From The Couch 2019: Round 10

From The Couch 2019: Round 10

The Passing of a Giant: Bob Hawke was the last of an era, a giant of a time where masculinity and intelligence ran one in the same, where knockabouts could prove themselves intellectual giants, where men could balance power with the pursuits of sport and gambling and thrive. Much has been said about Hawke in recent days. It is not for me to wax lyrical about his political achievements that ranged from modernising the economy to introducing universal health care to his monumental environmental wins. I will however briefly note his love of Rugby League. His deep love of sport is of course well known. His quote after the 1983 America’s Cup is legendary. He took a bouncer in a Media v Pollies cricket game. He always had a formguide at his desk. He also had a deep and abiding love of Rugby League, the first and arguably only PM between Arthur Faddden in 1941 and Scott Morrison in 2018 who genuinely loved the code. He was born in South Australia, grew up in Western Australia and came to federal politics in Victoria but Hawke loved the rough and tumble of Rugby League. Brought in by the legendary Fred Daly, Hawke became a lover of the Canberra Raiders, regularly attending games. He was also a regular at Grand Finals to present the trophy and was known to dish out the Rothmans Medal. Hawke was so big he was almost a myth and his affection for Rugby League should not be forgotten when most politicians on both side of the aisle tend to ignore it.

A Win for Rugby League: Scott Morrison’s election victory, no matter what side of the political divide you sit on, was a win for Rugby League. Morrison is a true league man who spent his first day after his election miracle at Shark Park watching the Sharkies. Bill Shorten is just another Victorian chronie who doesn’t seem to enjoy sport and if he does, his code is certainly distinctly southern. If forecasts are to be trusted, the 2022 election should be a ripper for league fans with Scott Morrison facing Souths diehard Anthony Albanese in a death match where there will be only one sure winner … Rugby League.

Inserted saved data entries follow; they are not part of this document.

Lemma len_zero {A} (l : list A) : len l = 0 <-> l = [].
Proof. unfold len. destruct l; simpl; split; (done || lia). Qed.

Section Selection.
Context {rt : Runtime} {laws : RuntimeLaws rt}.

(** With at least one candidate and a rank in range, the file at
    [nthNewest - 1] of the sorted slice is selected. *)
Lemma selectFile_in_range regularFiles nthNewest fileFilter :
  regularFiles <> [] -> is_int nthNewest ->
  1 <= nthNewest <= len regularFiles ->
  exists fileToMove,
    sort_Slice newerFirst regularFiles !! Z.to_nat (nthNewest - 1)
      = Some fileToMove
    /\ selectFile regularFiles nthNewest fileFilter = Selected fileToMove.
Proof.
  intros Hne Hint Hrank. unfold selectFile.
  destruct (Z.eqb_spec (len regularFiles) 0) as [H0|_];
    [by apply len_zero in H0|].
  rewrite sort_Slice_len.
  destruct (Z.gtb_spec nthNewest (len regularFiles)); [lia|].
  unfold int_sub. rewrite wrap_int_id by (unfold is_int, min_int, max_int in *; lia).
  destruct (Z.leb_spec 0 (nthNewest - 1)); [|lia].
  destruct (Z.ltb_spec (nthNewest - 1) (len regularFiles)); [|lia]. simpl.
  destruct (lookup_lt_is_Some_2 (sort_Slice newerFirst regularFiles)
              (Z.to_nat (nthNewest - 1))) as [f Hf].
  { rewrite sort_Slice_Permutation. unfold len in *. lia. }
  exists f. by rewrite Hf.
Qed.



Lemma selectFile_nonpositive regularFiles nthNewest fileFilter :
  regularFiles <> [] -> is_int nthNewest -> is_int (len regularFiles) ->
  nthNewest <= 0 ->
  selectFile regularFiles nthNewest fileFilter
  = Crashed (IndexOutOfRange (int_sub nthNewest 1) (len regularFiles)).
Proof.
  intros Hne Hint Hlen Hrank. unfold selectFile.
  destruct (Z.eqb_spec (len regularFiles) 0) as [H0|_];
    [by apply len_zero in H0|].
  rewrite sort_Slice_len.
  pose proof (len_nonneg regularFiles).
  destruct (Z.gtb_spec nthNewest (len regularFiles)); [lia|].
  assert (int_sub nthNewest 1 < 0 \/ len regularFiles <= int_sub nthNewest 1)
    as Hidx.
  { unfold is_int, min_int, max_int in *.
    destruct (decide (nthNewest = - 2 ^ 63)) as [->|].
    - right. unfold int_sub, wrap_int. 
      change ((- 2 ^ 63 - 1 + 2 ^ 63) mod 2 ^ 64 - 2 ^ 63) with (2 ^ 63 - 1).
      lia.
    - left. unfold int_sub. rewrite wrap_int_id; unfold is_int, min_int, max_int; lia. }
  destruct (Z.leb_spec 0 (int_sub nthNewest 1)); simpl; [|done].
  destruct (Z.ltb_spec (int_sub nthNewest 1) (len regularFiles)); [lia|done].
Qed.

End Selection.

(** Settle the comparisons of a sort over times ordered by hypothesis. *)
Ltac decide_ltb :=
  repeat match goal with
  | |- context [?x <? ?y] =>
      first [ rewrite (proj2 (Z.ltb_lt x y)) by lia
            | rewrite (proj2 (Z.ltb_ge x y)) by lia ]; simpl
  end.

Ltac distinct_times :=
  rewrite ?NoDup_cons, ?not_elem_of_cons;
  repeat split; try lia; try apply not_elem_of_nil; try apply NoDup_nil_2.

(** C1. With a non-empty candidate list and [1 <= rank <= count], the
    selector returns the element at index [rank - 1] of the candidates in
    descending order of modification time, and [moveFile] relocates that
    file.  In the scenario [a.txt] (oldest), [b.log] (newest), [c.txt]
    (middle), rank 2 without a filter and rank 1 with the filter "txt" both
    select [c.txt]. *)
Theorem selector_returns_rank {rt : Runtime} {laws : RuntimeLaws rt} :
  (forall regularFiles nthNewest fileFilter,
     regularFiles <> [] -> is_int nthNewest ->
     1 <= nthNewest <= len regularFiles ->
     exists ordered fileToMove,
       ordered ≡ₚ regularFiles
       /\ descending (ModTime <$> ordered)
       /\ ordered !! Z.to_nat (nthNewest - 1) = Some fileToMove
       /\ selectFile regularFiles nthNewest fileFilter = Selected fileToMove
       /\ forall sourceDir,
            moveFile sourceDir regularFiles nthNewest fileFilter
            = relocateFile sourceDir fileToMove)
  /\ (forall ta tb tc, ta < tc < tb ->
        (exists regularFiles,
           collectFiles (scenario ta tb tc) "" [] = inl regularFiles
           /\ selectFile regularFiles 2 "" = Selected (mkFileInfo "c.txt" tc))
        /\ (exists regularFiles,
              collectFiles (scenario ta tb tc) "txt" [] = inl regularFiles
              /\ selectFile regularFiles 1 "txt"
                 = Selected (mkFileInfo "c.txt" tc))).
Proof.
  split.
  - intros regularFiles nthNewest fileFilter Hne Hint Hrank.
    destruct (selectFile_in_range regularFiles nthNewest fileFilter)
      as (f & Hf & Hsel); [done..|].
    exists (sort_Slice newerFirst regularFiles), f.
    split; [apply sort_Slice_Permutation|].
    split; [apply sorted_by_newerFirst, sort_Slice_sorted, newerFirst_ok|].
    split; [done|]. split; [done|].
    intros sourceDir. unfold moveFile. by rewrite Hsel.
  - intros ta tb tc Ht.
    set (a := mkFileInfo "a.txt" ta). set (b := mkFileInfo "b.log" tb).
    set (c := mkFileInfo "c.txt" tc).
    split.
    + exists [a; b; c]. split; [reflexivity|].
      unfold selectFile. rewrite sort_Slice_len.
      rewrite sort_Slice_distinct.
      2:{ simpl. distinct_times. }
      replace (stable_sort newerFirst [a; b; c]) with [b; c; a]; [reflexivity|].
      unfold newerFirst, After. simpl. decide_ltb. reflexivity.
    + exists [a; c]. split; [reflexivity|].
      unfold selectFile. rewrite sort_Slice_len.
      rewrite sort_Slice_distinct.
      2:{ simpl. distinct_times. }
      replace (stable_sort newerFirst [a; c]) with [c; a]; [reflexivity|].
      unfold newerFirst, After. simpl. decide_ltb. reflexivity.
Qed.

Lemma selector_returns_rank_witness :
  (exists fileToMove,
     selectFile (rt := calmRuntime [])
       [mkFileInfo "a.txt" 1; mkFileInfo "b.log" 3; mkFileInfo "c.txt" 2] 2 ""
     = Selected fileToMove)
  /\ (exists regularFiles,
        collectFiles (rt := calmRuntime []) (scenario 1 3 2) "txt" []
          = inl regularFiles
        /\ selectFile (rt := calmRuntime []) regularFiles 1 "txt"
           = Selected (mkFileInfo "c.txt" 2)).
Proof.
  destruct (@selector_returns_rank (calmRuntime []) _) as [Hgen Hex].
  split.
  - destruct (Hgen [mkFileInfo "a.txt" 1; mkFileInfo "b.log" 3;
                    mkFileInfo "c.txt" 2] 2 "")
      as (ordered & f & _ & _ & _ & Hsel & _).
    + discriminate.
    + unfold is_int, min_int, max_int. lia.
    + unfold len. simpl. lia.
    + exists f. exact Hsel.
  - apply (Hex 1 3 2). lia.
Defined.




(** ** The selector's errors *)






(** ** A rank that is not positive *)

(** C10. With at least one candidate and a rank [<= 0] no [OutOfRange]
    (nor any other) error is returned: the guard only tests
    [rank > count], the slice is indexed at [rank - 1], which is out of
    bounds ([-1] for rank 0), and the call panics before anything is
    opened.  Both revisions behave so. *)
Theorem nonpositive_rank_panics {rt : Runtime} {laws : RuntimeLaws rt} regularFiles nthNewest fileFilter :
  regularFiles <> [] -> is_int nthNewest -> is_int (len regularFiles) ->
  nthNewest <= 0 ->
  let i := int_sub nthNewest 1 in
  ~ (0 <= i < len regularFiles)
  /\ (nthNewest = 0 -> i = -1)
  /\ selectFile regularFiles nthNewest fileFilter
     = Crashed (IndexOutOfRange i (len regularFiles))
  /\ (forall err, selectFile regularFiles nthNewest fileFilter <> Refused err)
  /\ (forall sourceDir w,
        moveFile sourceDir regularFiles nthNewest fileFilter w
        = (inr (Panicked (IndexOutOfRange i (len regularFiles))), w))
  /\ (forall sourceDir unarchive entries w,
        readDir sourceDir w = inl entries ->
        collectFiles entries fileFilter [] = inl regularFiles ->
        let cfg := mkFlags sourceDir nthNewest fileFilter unarchive in
        let crash := inr (Panicked (IndexOutOfRange i (len regularFiles))) in
        moveNthNewestFile cfg w = (crash, record (CallReadDir sourceDir) w)
        /\ RootV1.moveNthNewestFile cfg w
           = (crash, record (CallReadDir sourceDir) w)).
Proof.
  intros Hne Hint Hlen Hrank i.
  pose proof (selectFile_nonpositive regularFiles nthNewest fileFilter
                Hne Hint Hlen Hrank) as Hsel. fold i in Hsel.
  split; [|split; [|split; [|split; [|split]]]].
  - subst i. unfold is_int, min_int, max_int in *.
    destruct (decide (nthNewest = - 2 ^ 63)) as [->|].
    + unfold int_sub, wrap_int.
      change ((- 2 ^ 63 - 1 + 2 ^ 63) mod 2 ^ 64 - 2 ^ 63) with (2 ^ 63 - 1).
      lia.
    + unfold int_sub. rewrite wrap_int_id; unfold is_int, min_int, max_int; lia.
  - intros ->. reflexivity.
  - done.
  - intros err. by rewrite Hsel.
  - intros sourceDir w. unfold moveFile. by rewrite Hsel.
  - intros sourceDir unarchive entries w Hdir Hcollect cfg crash.
    unfold moveNthNewestFile, RootV1.moveNthNewestFile, os_ReadDir, bind,
      moveFile. simpl.
    rewrite Hdir, Hcollect, Hsel. done.
Qed.

Lemma nonpositive_rank_panics_witness :
  selectFile (rt := calmRuntime []) [mkFileInfo "a.txt" 1] 0 ""
  = Crashed (IndexOutOfRange (-1) 1).
Proof.
  destruct (@nonpositive_rank_panics (calmRuntime []) _
              [mkFileInfo "a.txt" 1] 0 "") as (_ & _ & Hsel & _).
  - discriminate.
  - unfold is_int, min_int, max_int. lia.
  - unfold is_int, min_int, max_int, len. simpl. lia.
  - lia.
  - exact Hsel.
Defined.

Origin Team Forecasts: The teams that should be ridden out for Origin I:

1.James Tedesco
2.Josh Addo-Carr
3.Latrell Mitchell
4.Josh Morris
5.Nick Cotric
6.Cody Walker
7.Adam Reynolds
8.Andrew Fifita
9.Damien Cook
10.Paul Vaughan
11.Boyd Cordner
12.Tyson Frizell
13.Jake Trbojevic
14.Luke Keary
15.David Klemmer
16.Jordan McLean
17.Cameron Murray


1.Kalyn Ponga
2.Edrick Lee
3.Dane Gagai
4.Will Chambers
5.Corey Oates
6.Cameron Munster
7.Michael Morgan (assuming Daly Cherry-Evans is unavailable)
8.Matthew Scott
9.Jake Granville
10.Josh Papalii
11.Felise Kaufusi
12.Matt Gillett
13.Jai Arrow
14.Josh McGuire
15.David Fifita
16.Kurt Capewell
17.Ben Hunt

Making The Smart Call: Canberra and South Sydney did the smart thing throughout the first half of their game by taking the two at every opportunity. The halftime score was 6-4 made up entirely of penalty goals. Neither team was worried about the mythical notion of “momentum” (fact: worth zero points) or this idea that the two can only be taken to break a deadlock or extend beyond a score.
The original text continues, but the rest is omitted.